Brecht based his play on the Chinese story of a peasant woman who rescues a rich couple’s child when they abandon him. Transferred to Georgia (the country, not the state), Brecht’s version centers on a kitchen maid, Grusha (Samie Pfeifer), who saves the child of wealthy parents when they forget him on their way out of town, on the run from an SS-like group called the Ironshirts. Also, the entire first scene is a framing device about a land dispute, and Grusha’s story is essentially a metaphor for how property should be distributed fairly, a message conveyed through an almost-fantastical world of poverty, destructive social conventions, and corrupt government officials. In this sense, it’s very close to the world we live in.

Still with me? Maybe not, and that’s fine! Brecht is a hard sell, and even the play knows it—during an extended bit of physical comedy in a protracted courtroom sequence, ensemble member Heath Koerschgen admonishes his fellow actors for wasting time: “Holy shit! You know this is a three-hour play.... It’s like a thesis project.”
It’s a self-referential moment that had already been borne out by my fellow audience members: There were six newly empty seats after intermission. The college students sitting next to me were audibly bored. Those still in the bathroom line at 7:29 had been curtly informed of the play’s “strict 7:30 start time.” The audience’s mood was one of people who’d been expecting an evening of leisure and instead found themselves conscripted into a grad school poetics lecture.
But the difference between studying Brecht and seeing Brecht is huge. I’ve attended that poetics lecture; it left me generally wary. I’ve always viewed Brecht as the outer limit of theater, a figure of forbidding complexity beloved by only the most pretentious among us. But The Caucasian Chalk Circle isn’t dry, nor is it performatively, gratingly opaque. It’s accessible, with good-natured, occasionally unhinged humor and a clear, simple underlying sense of morality—sometimes, people with bad intentions do the right thing, even if it’s by accident. No character embodies this very human duality better than Azdak (Clifton Holznagel), the corrupt, drunken judge who makes absurd rulings, wheels around his courtroom sitting on a law book, and yet plays a pivotal role in the play’s unexpectedly cheerful conclusion.
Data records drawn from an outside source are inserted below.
(* ===== verification/Matrix.v ===== *)
(** The connectivity matrix ([web/src/lib/matrix-cells.ts], [matrix-plan.ts], [matrix-promql.ts]):
    the tier a cell is painted with, the reading of the probe plan, and the matrix rebuilt from
    Prometheus answers for a past instant. *)
From S2P Require Import Prelude JsNum JsString JsCollections JsValue JsDate JsFormat.
Local Open Scope Z_scope.

(** ** Cells *)

(** A reading is [None] when the field is null or absent. *)
Record MatrixCell := {
  source : jstr;
  destination : jstr;
  failRatio : option number;
  rttP95 : option number;
  lossRatio : option number;
  mtuBytes : option number;
  probeMtuBytes : option number;
  recentFailRatio : option number;
}.

Inductive CellTier := ok | warn | bad | unknown.
#[export] Instance CellTier_eq_dec : EqDecision CellTier.
Proof. solve_decision. Defined.

Definition DEGRADED_AT : number := dec 1 2.
Definition FAILING_AT : number := dec 1 1.

(** The reading when it is a finite number. *)
Definition finite (v : option number) : option number :=
  match v with Some n => if isFinite n then Some n else None | None => None end.

Definition is_finite (v : option number) : bool := bool_decide (is_Some (finite v)).

Definition isMeasured (cell : option MatrixCell) : bool :=
  match cell with
  | None => false
  | Some c => is_finite (failRatio c) || is_finite (rttP95 c) || is_finite (lossRatio c) || is_finite (mtuBytes c)
  end.

Definition isReducedPath (cell : option MatrixCell) : bool :=
  match cell with
  | None => false
  | Some c => match finite (mtuBytes c), finite (probeMtuBytes c) with
              | Some m, Some p => (m <? p)%num
              | _, _ => false
              end
  end.

Definition severityRatio (cell : option MatrixCell) : option number :=
  match cell with
  | None => None
  | Some c =>
      let ratios := omap finite [failRatio c; lossRatio c] in
      if bool_decide (ratios = []) then None else Some (nmaximum ratios)
  end.

Inductive PmtuReading := blackhole | reduced | recovering | full.
#[export] Instance PmtuReading_eq_dec : EqDecision PmtuReading.
Proof. solve_decision. Defined.

Definition pmtuReading (cell : option MatrixCell) : option PmtuReading :=
  match cell with
  | None => None
  | Some c =>
      match finite (mtuBytes c) with
      | None => None
      | Some _ =>
          let fail := default (int 0) (finite (failRatio c)) in
          if isReducedPath cell then Some (if (fail >? int 0)%num then blackhole else reduced)
          else
            match finite (recentFailRatio c) with
            | Some recent =>
                if (fail >? int 0)%num then Some (if (recent >? int 0)%num then blackhole else recovering)
                else Some (if (fail >=? FAILING_AT)%num then blackhole else full)
            | None => Some (if (fail >=? FAILING_AT)%num then blackhole else full)
            end
      end
  end.

Definition cellTier (cell : option MatrixCell) : CellTier :=
  if negb (isMeasured cell) then unknown
  else if bool_decide (pmtuReading cell = Some blackhole) then bad
  else if bool_decide (pmtuReading cell = Some recovering) then warn
  else
    let at_least t := match severityRatio cell with Some r => (r >=? t)%num | None => false end in
    if at_least FAILING_AT then bad
    else if at_least DEGRADED_AT then warn
    else if isReducedPath cell then warn
    else ok.

Definition isProblemCell (cell : option MatrixCell) : bool :=
  match cellTier cell with warn | bad => true | _ => false end.

Definition fmtRatio (ratio : option number) : jstr :=
  match finite ratio with Some r => toFixed (int 100 * r)%num 1 ++ js "%" | None => js "—" end.

Definition fmtRtt (ns : option number) : jstr :=
  match finite ns with Some n => toFixed (n / int 1000000)%num 1 ++ js "ms" | None => js "—" end.

Definition cellSummary (cell : option MatrixCell) (t : Translate) : jstr :=
  match cell with
  | Some c =>
      if negb (isMeasured cell) then t (js "noData") []
      else
        let fail := match finite (failRatio c) with
                    | Some _ => t (js "fail") [(js "ratio", VStr (fmtRatio (failRatio c)))]
                    | None => t (js "noFailSignal") []
                    end in
        let rtt := if is_finite (rttP95 c) then [t (js "rttP95") [(js "rtt", VStr (fmtRtt (rttP95 c)))]] else [] in
        let loss := if is_finite (lossRatio c)
                    then [t (js "packetLoss") [(js "ratio", VStr (fmtRatio (lossRatio c)))]] else [] in
        let mtu :=
          match finite (mtuBytes c) with
          | None => []
          | Some m =>
              [if isReducedPath cell
               then t (js "pathMtuReduced")
                      [(js "mtu", VStr (num_to_string m));
                       (js "probe", VStr (num_to_string (default NaN (probeMtuBytes c))))]
               else t (js "pathMtu") [(js "mtu", VStr (num_to_string m))]]
              ++ match pmtuReading cell with
                 | Some blackhole => [t (js "mtuBlackhole") []]
                 | Some recovering => [t (js "mtuRecovering") []]
                 | _ => []
                 end
          end in
        join (js ", ") ([fail] ++ rtt ++ loss ++ mtu)
  | None => t (js "noData") []
  end.

(** ** The probe plan *)

Abbreviation ProbePlan := (list (jstr * list jstr)).

Definition plan_set (dests : list value) : list jstr :=
  fold_left (fun set d => match d with
                          | VStr s => if seqb s [] then set else sadd set s
                          | _ => set
                          end) dests [].

Definition readProbePlan (raw : value) : option ProbePlan :=
  match raw with
  | VObj fields =>
      Some (fold_left (fun plan e => match e.2 with
                                     | VArr dests => mset plan e.1 (plan_set dests)
                                     | _ => plan
                                     end) fields [])
  | _ => None
  end.

Definition isPlanExcluded (plan : option ProbePlan) (src dst : jstr) : bool :=
  match plan with
  | None => false
  | Some p =>
      if seqb src dst then false
      else match mget p src with
           | None => false
           | Some dests => negb (shas dests dst)
           end
  end.

(** ** The matrix of a past instant *)

Inductive Protocol := tcp | udp | icmp | pmtu.

Definition protocol_string (p : Protocol) : jstr :=
  match p with tcp => js "tcp" | udp => js "udp" | icmp => js "icmp" | pmtu => js "pmtu" end.

Definition METRICS_PREFIX : jstr := js "kconmon_ng".
Definition RATE_WINDOW : jstr := js "5m".
Definition RECENT_WINDOW : jstr := js "3m".
Definition QUOTED (s : string) : jstr := [34] ++ js s ++ [34].

Definition failRatioQuery (proto : Protocol) (window : jstr) : jstr :=
  let m := METRICS_PREFIX ++ js "_" ++ protocol_string proto ++ js "_results_total" in
  js "sum by (source_node, destination_node) (rate(" ++ m ++ js "{result=" ++ QUOTED "fail" ++ js "}["
  ++ window ++ js "])) / " ++
  js "sum by (source_node, destination_node) (rate(" ++ m ++ js "[" ++ window ++ js "]))".

Definition p95Query (bucketMetric : jstr) : jstr :=
  js "histogram_quantile(0.95, sum by (source_node, destination_node, le) (rate(" ++ bucketMetric
  ++ js "[" ++ RATE_WINDOW ++ js "])))".

Definition lossQuery (proto : Protocol) : jstr :=
  js "avg by (source_node, destination_node) (" ++ METRICS_PREFIX ++ js "_" ++ protocol_string proto
  ++ js "_packet_loss_ratio)".

Definition mtuQuery : jstr :=
  js "min by (source_node, destination_node) (" ++ METRICS_PREFIX ++ js "_pmtu_bytes)".

Definition probeQuery : jstr :=
  js "max by (source_node, destination_node) (" ++ METRICS_PREFIX ++ js "_pmtu_probe_bytes)".

Record Queries := {
  q_fail : jstr;
  q_rtt : option jstr;
  q_loss : option jstr;
  q_mtu : option jstr;
  q_probe : option jstr;
  q_recent : option jstr;
}.

Definition matrixQueries (protocol : Protocol) : Queries :=
  match protocol with
  | tcp => {| q_fail := failRatioQuery tcp RATE_WINDOW;
              q_rtt := Some (p95Query (METRICS_PREFIX ++ js "_tcp_total_duration_seconds_bucket"));
              q_loss := None; q_mtu := None; q_probe := None; q_recent := None |}
  | udp => {| q_fail := failRatioQuery udp RATE_WINDOW;
              q_rtt := Some (p95Query (METRICS_PREFIX ++ js "_udp_rtt_seconds_bucket"));
              q_loss := Some (lossQuery udp); q_mtu := None; q_probe := None; q_recent := None |}
  | icmp => {| q_fail := failRatioQuery icmp RATE_WINDOW;
               q_rtt := Some (p95Query (METRICS_PREFIX ++ js "_icmp_rtt_seconds_bucket"));
               q_loss := Some (lossQuery icmp); q_mtu := None; q_probe := None; q_recent := None |}
  | pmtu => {| q_fail := failRatioQuery pmtu RATE_WINDOW; q_rtt := None; q_loss := None;
               q_mtu := Some mtuQuery; q_probe := Some probeQuery;
               q_recent := Some (failRatioQuery pmtu RECENT_WINDOW) |}
  end.

(** One sample of an instant vector: its two labels and the text of its value. *)
Record Sample := { s_source : option jstr; s_destination : option jstr; s_value : value }.

(** A Prometheus answer: an error, an instant vector, or anything else that succeeded. *)
Inductive PromResult :=
  | PromError (error : option jstr)
  | PromVector (result : list Sample)
  | PromOther.

Definition pair_key (src dst : jstr) : jstr := src ++ [0] ++ dst.

Abbreviation PairMap := (list (jstr * number)).

Definition vector_step (out : PairMap) (s : Sample) : PairMap :=
  match s_source s, s_destination s with
  | Some src, Some dst =>
      if seqb src [] || seqb dst [] then out
      else
        let v := number_of_value (s_value s) in
        if isFinite v then mset out (pair_key src dst) v else out
  | _, _ => out
  end.

Definition vectorByPair (res : PromResult) : PairMap :=
  match res with PromVector samples => fold_left vector_step samples [] | _ => [] end.

(** [const [src, dst] = k.split("\0")]. *)
Definition split_key (k : jstr) : jstr * jstr :=
  match split_unit 0 k with
  | a :: b :: _ => (a, b)
  | [a] => (a, js "undefined")
  | [] => ([], [])
  end.

Definition measured_mtu (mtu fail : PairMap) : PairMap := List.filter (fun e => mhas fail e.1) mtu.

Definition matrix_pairs (fail rtt loss mtu : PairMap) : list jstr :=
  set_of_list (mkeys fail ++ mkeys rtt ++ mkeys loss ++ mkeys (measured_mtu mtu fail)).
Though some of the singing goes too long (yes, there is singing), and the utility of the play’s framing sequence was lost on me, I left oddly refreshed. It probably seems sad that antifascist theater feels so relevant again, and it is. At the same time, Brecht’s complex morals—that even bad people stumble on goodness sometimes, if only out of stupidity; that good parenting and material wealth are two different things; that we have a responsibility to our communities to use land appropriately and wisely—conveyed a funny, clear-eyed optimism that I was grateful to have witnessed, and that made me think more about the current world than the one onstage, which was, you know, Brecht’s intention.
If you’re up for The Caucasian Chalk Circle, you’ll be rewarded for sticking it out. But get there early. They’re strict about starting at 7:30.